-- DATASET RECORDS follows --

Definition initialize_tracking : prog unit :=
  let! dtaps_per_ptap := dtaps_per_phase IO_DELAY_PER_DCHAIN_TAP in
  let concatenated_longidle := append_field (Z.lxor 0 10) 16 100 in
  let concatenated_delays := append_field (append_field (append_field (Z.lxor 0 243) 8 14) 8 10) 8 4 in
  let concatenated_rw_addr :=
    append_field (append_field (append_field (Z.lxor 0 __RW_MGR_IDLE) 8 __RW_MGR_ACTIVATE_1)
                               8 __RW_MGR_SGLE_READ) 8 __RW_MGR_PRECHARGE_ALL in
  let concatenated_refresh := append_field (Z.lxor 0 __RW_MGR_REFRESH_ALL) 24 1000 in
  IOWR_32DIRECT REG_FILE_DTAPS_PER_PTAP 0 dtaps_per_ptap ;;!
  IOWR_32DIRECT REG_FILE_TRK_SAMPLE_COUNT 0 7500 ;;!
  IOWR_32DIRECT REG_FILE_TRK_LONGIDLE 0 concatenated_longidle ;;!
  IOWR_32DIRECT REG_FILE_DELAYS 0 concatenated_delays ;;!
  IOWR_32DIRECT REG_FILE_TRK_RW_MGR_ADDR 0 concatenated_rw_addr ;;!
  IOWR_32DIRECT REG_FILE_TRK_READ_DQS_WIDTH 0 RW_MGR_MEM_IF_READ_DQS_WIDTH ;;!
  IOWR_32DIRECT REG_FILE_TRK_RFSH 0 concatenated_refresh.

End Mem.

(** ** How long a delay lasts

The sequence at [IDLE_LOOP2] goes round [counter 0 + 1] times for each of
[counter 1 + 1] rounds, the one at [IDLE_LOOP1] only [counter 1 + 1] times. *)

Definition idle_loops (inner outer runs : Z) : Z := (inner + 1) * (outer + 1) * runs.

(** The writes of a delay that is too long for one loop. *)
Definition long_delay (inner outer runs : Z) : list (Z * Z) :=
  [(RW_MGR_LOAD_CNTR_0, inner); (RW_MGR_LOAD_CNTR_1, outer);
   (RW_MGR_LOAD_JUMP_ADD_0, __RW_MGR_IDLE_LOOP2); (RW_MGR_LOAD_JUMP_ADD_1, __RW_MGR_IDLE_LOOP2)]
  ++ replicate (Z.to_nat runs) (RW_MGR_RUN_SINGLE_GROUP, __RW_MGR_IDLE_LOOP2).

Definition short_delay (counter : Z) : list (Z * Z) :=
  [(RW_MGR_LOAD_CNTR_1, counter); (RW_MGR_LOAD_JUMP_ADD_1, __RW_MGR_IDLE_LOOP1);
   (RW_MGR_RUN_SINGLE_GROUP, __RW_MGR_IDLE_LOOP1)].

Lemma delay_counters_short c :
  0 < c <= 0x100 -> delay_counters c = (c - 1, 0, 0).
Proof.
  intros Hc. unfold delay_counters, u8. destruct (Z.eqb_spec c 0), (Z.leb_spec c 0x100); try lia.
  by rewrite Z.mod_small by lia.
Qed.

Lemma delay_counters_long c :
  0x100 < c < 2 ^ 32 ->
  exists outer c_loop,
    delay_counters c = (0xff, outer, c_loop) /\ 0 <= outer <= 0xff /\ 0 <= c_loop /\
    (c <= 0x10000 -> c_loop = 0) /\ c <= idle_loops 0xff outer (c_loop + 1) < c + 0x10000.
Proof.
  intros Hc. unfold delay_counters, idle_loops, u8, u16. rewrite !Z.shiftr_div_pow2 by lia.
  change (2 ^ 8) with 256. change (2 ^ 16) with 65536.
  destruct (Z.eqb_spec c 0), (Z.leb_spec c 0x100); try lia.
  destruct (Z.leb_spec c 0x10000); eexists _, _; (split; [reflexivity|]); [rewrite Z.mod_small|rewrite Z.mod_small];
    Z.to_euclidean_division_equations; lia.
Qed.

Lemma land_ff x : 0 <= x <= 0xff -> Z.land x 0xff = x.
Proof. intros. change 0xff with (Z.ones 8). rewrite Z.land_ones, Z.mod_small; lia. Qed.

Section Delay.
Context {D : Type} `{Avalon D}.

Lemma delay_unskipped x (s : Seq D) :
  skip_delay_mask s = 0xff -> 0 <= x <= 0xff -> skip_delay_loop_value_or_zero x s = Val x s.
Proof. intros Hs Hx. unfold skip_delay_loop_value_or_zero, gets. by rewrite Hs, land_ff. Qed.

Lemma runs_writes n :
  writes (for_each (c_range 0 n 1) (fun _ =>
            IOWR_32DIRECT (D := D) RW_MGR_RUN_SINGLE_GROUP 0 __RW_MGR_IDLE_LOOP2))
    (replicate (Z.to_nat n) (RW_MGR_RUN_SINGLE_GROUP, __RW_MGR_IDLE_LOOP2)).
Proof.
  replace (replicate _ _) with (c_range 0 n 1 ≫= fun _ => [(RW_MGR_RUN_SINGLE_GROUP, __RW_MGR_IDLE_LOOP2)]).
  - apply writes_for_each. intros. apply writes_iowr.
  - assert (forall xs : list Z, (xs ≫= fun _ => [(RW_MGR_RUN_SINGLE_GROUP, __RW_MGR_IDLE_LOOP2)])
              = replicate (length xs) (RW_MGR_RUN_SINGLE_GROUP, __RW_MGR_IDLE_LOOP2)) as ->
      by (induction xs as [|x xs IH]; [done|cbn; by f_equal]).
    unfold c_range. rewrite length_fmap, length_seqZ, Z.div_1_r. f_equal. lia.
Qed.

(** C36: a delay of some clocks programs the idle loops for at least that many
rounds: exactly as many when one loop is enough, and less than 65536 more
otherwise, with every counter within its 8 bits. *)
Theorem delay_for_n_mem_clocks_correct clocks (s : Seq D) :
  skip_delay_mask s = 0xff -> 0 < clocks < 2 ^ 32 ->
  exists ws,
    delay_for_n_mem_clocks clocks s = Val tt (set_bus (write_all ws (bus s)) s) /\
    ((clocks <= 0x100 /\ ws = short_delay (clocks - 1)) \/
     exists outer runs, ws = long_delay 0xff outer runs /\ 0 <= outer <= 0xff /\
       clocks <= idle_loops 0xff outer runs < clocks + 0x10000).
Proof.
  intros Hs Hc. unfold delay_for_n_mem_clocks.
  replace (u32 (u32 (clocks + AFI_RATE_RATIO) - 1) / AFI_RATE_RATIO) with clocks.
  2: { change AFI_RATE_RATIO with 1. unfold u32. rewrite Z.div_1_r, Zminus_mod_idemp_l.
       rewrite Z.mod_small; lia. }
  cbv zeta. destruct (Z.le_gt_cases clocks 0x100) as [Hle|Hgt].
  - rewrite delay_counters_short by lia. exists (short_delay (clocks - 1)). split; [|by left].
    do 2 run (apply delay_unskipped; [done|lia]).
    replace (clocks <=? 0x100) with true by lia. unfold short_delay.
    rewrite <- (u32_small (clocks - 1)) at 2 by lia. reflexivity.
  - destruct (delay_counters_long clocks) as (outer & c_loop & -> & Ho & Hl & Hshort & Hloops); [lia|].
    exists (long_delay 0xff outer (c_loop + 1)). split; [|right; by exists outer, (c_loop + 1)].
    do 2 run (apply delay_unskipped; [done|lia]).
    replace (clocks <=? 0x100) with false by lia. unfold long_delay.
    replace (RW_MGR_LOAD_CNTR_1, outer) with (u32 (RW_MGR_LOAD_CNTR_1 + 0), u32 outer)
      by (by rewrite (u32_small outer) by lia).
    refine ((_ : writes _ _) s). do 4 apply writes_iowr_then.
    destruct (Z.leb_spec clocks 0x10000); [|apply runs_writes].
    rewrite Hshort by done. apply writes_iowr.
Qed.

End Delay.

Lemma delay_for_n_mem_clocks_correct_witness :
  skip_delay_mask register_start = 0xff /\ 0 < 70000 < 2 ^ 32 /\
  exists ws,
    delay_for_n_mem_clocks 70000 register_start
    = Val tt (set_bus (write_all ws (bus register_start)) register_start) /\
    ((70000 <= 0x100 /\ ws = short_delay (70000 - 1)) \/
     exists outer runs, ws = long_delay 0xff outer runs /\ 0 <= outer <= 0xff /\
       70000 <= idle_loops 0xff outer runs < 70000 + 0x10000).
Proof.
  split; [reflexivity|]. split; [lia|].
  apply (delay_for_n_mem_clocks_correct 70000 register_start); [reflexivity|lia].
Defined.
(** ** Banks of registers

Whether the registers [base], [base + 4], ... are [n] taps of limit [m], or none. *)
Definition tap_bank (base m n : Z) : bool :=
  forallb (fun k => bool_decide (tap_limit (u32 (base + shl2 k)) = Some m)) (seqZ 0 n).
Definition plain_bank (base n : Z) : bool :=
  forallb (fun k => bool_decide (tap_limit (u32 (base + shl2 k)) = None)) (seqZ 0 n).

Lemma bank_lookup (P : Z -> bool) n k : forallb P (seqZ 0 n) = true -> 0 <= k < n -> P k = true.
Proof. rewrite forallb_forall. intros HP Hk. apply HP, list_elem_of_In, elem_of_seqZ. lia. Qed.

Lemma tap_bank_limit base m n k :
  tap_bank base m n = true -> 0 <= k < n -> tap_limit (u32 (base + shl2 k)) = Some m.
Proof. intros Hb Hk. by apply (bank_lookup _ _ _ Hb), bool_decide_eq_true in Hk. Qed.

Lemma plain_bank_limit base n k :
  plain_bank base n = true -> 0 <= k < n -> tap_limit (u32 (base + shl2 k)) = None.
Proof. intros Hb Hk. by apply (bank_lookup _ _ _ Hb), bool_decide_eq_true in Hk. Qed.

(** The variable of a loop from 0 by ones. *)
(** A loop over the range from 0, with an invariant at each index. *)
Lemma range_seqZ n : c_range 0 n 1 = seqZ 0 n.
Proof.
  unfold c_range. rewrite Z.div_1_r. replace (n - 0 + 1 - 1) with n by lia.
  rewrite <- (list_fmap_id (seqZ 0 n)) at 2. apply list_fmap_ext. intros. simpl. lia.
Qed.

-- DATASET RECORDS concluded --

Lines after the one containing "The sequence at" are not part of the task. Output the entries exactly from their first line through that one.

» **ANSWER FOR THIS EXERCISE**:
Definition initialize_tracking : prog unit :=
  let! dtaps_per_ptap := dtaps_per_phase IO_DELAY_PER_DCHAIN_TAP in
  let concatenated_longidle := append_field (Z.lxor 0 10) 16 100 in
  let concatenated_delays := append_field (append_field (append_field (Z.lxor 0 243) 8 14) 8 10) 8 4 in
  let concatenated_rw_addr :=
    append_field (append_field (append_field (Z.lxor 0 __RW_MGR_IDLE) 8 __RW_MGR_ACTIVATE_1)
                               8 __RW_MGR_SGLE_READ) 8 __RW_MGR_PRECHARGE_ALL in
  let concatenated_refresh := append_field (Z.lxor 0 __RW_MGR_REFRESH_ALL) 24 1000 in
  IOWR_32DIRECT REG_FILE_DTAPS_PER_PTAP 0 dtaps_per_ptap ;;!
  IOWR_32DIRECT REG_FILE_TRK_SAMPLE_COUNT 0 7500 ;;!
  IOWR_32DIRECT REG_FILE_TRK_LONGIDLE 0 concatenated_longidle ;;!
  IOWR_32DIRECT REG_FILE_DELAYS 0 concatenated_delays ;;!
  IOWR_32DIRECT REG_FILE_TRK_RW_MGR_ADDR 0 concatenated_rw_addr ;;!
  IOWR_32DIRECT REG_FILE_TRK_READ_DQS_WIDTH 0 RW_MGR_MEM_IF_READ_DQS_WIDTH ;;!
  IOWR_32DIRECT REG_FILE_TRK_RFSH 0 concatenated_refresh.

End Mem.

(** ** How long a delay lasts

The sequence at [IDLE_LOOP2] goes round [counter 0 + 1] times for each of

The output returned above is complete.